SCPS was written in C++ and is distributed as an open-source package. Precompiled executables are available for the three major operating systems (Windows, Linux and Mac OS X) at http://www.paccanarolab.org/software/scps webcite.
In the rest of this paper, we outline the general framework of our spectral clustering algorithm and then demonstrate its practical usage and usefulness via a number of benchmarks ranging from a few superfamilies to the entire SCOP database and the genome of the yeast Saccharomyces cerevisiae.
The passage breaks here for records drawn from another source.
(** The rendered tree: the instances that are mounted, by position, and the
    number of identifiers generated so far. *)
Record Tree := {
  generated : nat;
  mounted : gmap nat Instance;
}.

Definition empty_tree : Tree := {| generated := 0; mounted := ∅ |}.

Inductive Event :=
  | RenderAt (i : nat) (k : Kind) (props : Props)
  | UnmountAt (i : nat).

Section Reconciler.
Context `{Engine} `{ReactMode} `{Imports}.

Definition component (k : Kind) : Props -> Render Value :=
  match k with
  | Button => ToolbarButton
  | Spacer => ToolbarSpacer
  | CustomView => ToolbarView
  end.

(** The memo cell a render at position [i] starts from: the stored cell
    when an instance of the same component is mounted there, an empty cell
    when the instance is mounted by this render. *)
Definition cell_for (t : Tree) (i : nat) (k : Kind) : option Value :=
  match mounted t !! i with
  | Some inst => if decide (kind inst = k) then memo inst else None
  | None => None
  end.

(** One event: the new tree and, for a render, the element handed to the
    native bridge. *)
Definition step (t : Tree) (e : Event) : Tree * option Value :=
  match e with
  | RenderAt i k props =>
      let '(el, st) :=
        component k props {| calls := generated t; hook := cell_for t i k |} in
      ({| generated := calls st;
          mounted := <[i := {| kind := k; memo := hook st |}]> (mounted t) |},
       Some el)
  | UnmountAt i =>
      ({| generated := generated t; mounted := delete i (mounted t) |}, None)
  end.

Definition run (t : Tree) (events : list Event) : Tree :=
  foldl (fun t e => (step t e).1) t events.

(** The identifier a render hands to the native bridge. *)
Definition identifier_of (out : option Value) : Value :=
  match out with
  | Some el => get (element_props el) "identifier"
  | None => VUndefined
  end.

(** The events that leave the instance of component [k] at position [i]
    mounted: no unmount of [i], and no render of another component there. *)
Definition keeps_mounted (i : nat) (k : Kind) (e : Event) : bool :=
  match e with
  | RenderAt j k' _ => bool_decide (j = i -> k' = k)
  | UnmountAt j => bool_decide (j <> i)
  end.

(** What holds of every tree the events can build: each mounted instance
    keeps an identifier that [nanoid] has already returned, and the
    instances at two positions keep the results of two different calls. *)
Definition issued_at (t : Tree) (i n : nat) : Prop :=
  exists inst,
    mounted t !! i = Some inst
    /\ memo inst = Some (VString (nanoid_output n)).

Definition tree_ok (t : Tree) : Prop :=
  (forall i inst, mounted t !! i = Some inst -> exists n, issued_at t i n)
  /\ (forall i n, issued_at t i n -> n < generated t)
  /\ (forall i j n, i <> j -> issued_at t i n -> ~ issued_at t j n).
End Reconciler.

(** ** A sample environment *)

(** An engine and a set of imports to run the components on concrete
    inputs.  The engine prints the integers that fit the mantissa in
    decimal; the examples convert no other number and no function.  The
    generator numbers its identifiers. *)
Definition sample_Number_toString (n : number) : string :=
  match n with
  | S754_zero _ => "0"
  | S754_nan => "NaN"
  | S754_infinity false => "Infinity"
  | S754_infinity true => "-Infinity"
  | S754_finite sign m e =>
      if decide (e = 0%Z /\ (Zpos m < 2 ^ 53)%Z)
      then (if sign then "-" else "") +:+ pretty (Zpos m)
      else ""
  end.

Definition sample_engine : Engine :=
  {| Number_toString := sample_Number_toString;
     Function_toString :=
       fun f => "function " +:+ f +:+ "() { [native code] }" |}.

(** React as it runs in production, and as it runs in development under
    StrictMode when it keeps the first of the two results. *)
Definition production : ReactMode :=
  {| discarded_before := 0; discarded_after := 0 |}.

Definition development : ReactMode :=
  {| discarded_before := 0; discarded_after := 1 |}.

Definition sample_imports : Imports :=
  {| RouterToolbarHost := VFunction "RouterToolbarHost";
     RouterToolbarItem := VFunction "RouterToolbarItem";
     View := VFunction "View";
     InternalLinkPreviewContext := VFunction "InternalLinkPreviewContext";
     LinkMenu := VFunction "LinkMenu";
     LinkMenuAction := VFunction "LinkMenuAction";
     nanoid_output := pretty |}.

(** A generator that returns the same string at every call. *)
Definition repeating_imports : Imports :=
  {| RouterToolbarHost := VFunction "RouterToolbarHost";
     RouterToolbarItem := VFunction "RouterToolbarItem";
     View := VFunction "View";
     InternalLinkPreviewContext := VFunction "InternalLinkPreviewContext";
     LinkMenu := VFunction "LinkMenu";
     LinkMenuAction := VFunction "LinkMenuAction";
     nanoid_output := fun _ => "V1StGXR8_Z5jdHi6B-myT" |}.

(** Two buttons and a spacer are mounted, the first button renders again,
    the spacer is unmounted and another button takes its place. *)
Definition sample_events : list Event :=
  [RenderAt 0 Button {["sf" := VString "mic"]};
   RenderAt 1 Spacer ∅;
   RenderAt 2 Button {["children" := VString "Search"]};
   RenderAt 0 Button {["sf" := VString "xmark"]};
   UnmountAt 1;
   RenderAt 1 Button ∅].

(** A toolbar with one item of each kind: a spacer, a button and a view. *)
Definition sample_toolbar : list Event :=
  [RenderAt 0 Spacer ∅;
   RenderAt 1 Button {["sf" := VString "magnifyingglass"]};
   RenderAt 2 CustomView
     {["style" := VObject {["width" := VNumber (number_of_Z 200)]}]}].

(** The state of an instance that has not rendered yet, in a program that
    has generated no identifier. *)
Definition fresh : RenderState := {| calls := 0; hook := None |}.

(** * Properties *)

(** A shorthand for the item record a component hands to the native bridge
    when it renders with [props] from the state [st]. *)
Definition item_of (body : Props -> Render Value) (props : Props)
    (st : RenderState) : Props :=
  element_props (body props st).1.

Section RenderFacts.
Context `{Engine} `{ReactMode} `{Imports}.

Lemma useMemo_nanoid_hit st v :
  hook st = Some v -> useMemo nanoid st = (v, st).
Proof. intros Hv. unfold useMemo. by rewrite Hv. Qed.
Spectral clustering in SCPS
The goal of SCPS is to infer homology relations between protein sequences based on pairwise sequence information only. The input dataset thus consists of either a set of protein sequences or a list of pairwise similarity scores between some protein domains. The output is a partition of the sequences such that each sequence is assigned to one and only one of the partitions in a way that the partitions represent groups of homologs.
A typical SCPS workflow starts with either a FASTA file containing sequences for the protein domains of interest, or a list of BLAST E-values for all pairs of proteins where significant sequence similarity was reported by BLAST. Besides spectral clustering , SCPS currently supports connected component analysis, hierarchical clustering and TribeMCL , and more algorithms will be added in the near future. The spectral clustering approach reformulates the problem of protein homology detection into that of finding an optimal partition of a weighted undirected graph G. Each vertex of the graph corresponds to a protein sequence. Vertices are connected by undirected, weighted edges, each edge denoting a similarity relation between the two proteins it connects. The weight (label) of the edge is related to the probability of evolutionary relatedness. Edges with large weight are more likely to appear between domains of the same superfamily, hence the problem of partitioning the graph into subsets of vertices with mostly heavy-weight edges is an equivalent formulation of the original protein sequence classification problem. Spectral clustering solves the problem of finding the optimal partition by examining random walks on the similarity graph .
Figure 1. The steps of the spectral clustering algorithm. The main steps of the spectral clustering algorithm. Cylinders represent possible input file types, boxes represent processing steps. The numbers in the boxes refer to the steps of the algorithm as described in the main text.
1. If the input file is a FASTA sequence file, we conduct an all-against-all matching using BLAST and store the E-values.
2. Given the pairwise BLAST E-values obtained either from the previous step or directly from the input file, we build an affinity matrix based on a non-linear transformation from E-values to similarity scores. The matrix element in row i and column j contains the E-value corresponding to protein j when protein i was used as a query sequence.
3. Since the BLAST E-value corresponding to a query protein i matching protein j in the database is not necessarily equal to the case when the query protein j matches protein i in the same database, the affinity matrix has to be symmetrized. To obtain a symmetric matrix, we take the higher similarity score (i.e. the smaller E-value) in case of ambiguity. Let sij denote the symmetrized similarity score between protein i and protein j. The sij values together constitute the symmetrized affinity matrix S, whose main diagonal contains only ones.
4. We conduct a preliminary connected component analysis on the graph represented by the affinity matrix S to identify small connected components containing less than five sequences. It is unlikely that these components should be subdivided further, therefore we remove the rows and columns corresponding to these sequences from S, obtaining a reduced matrix S'.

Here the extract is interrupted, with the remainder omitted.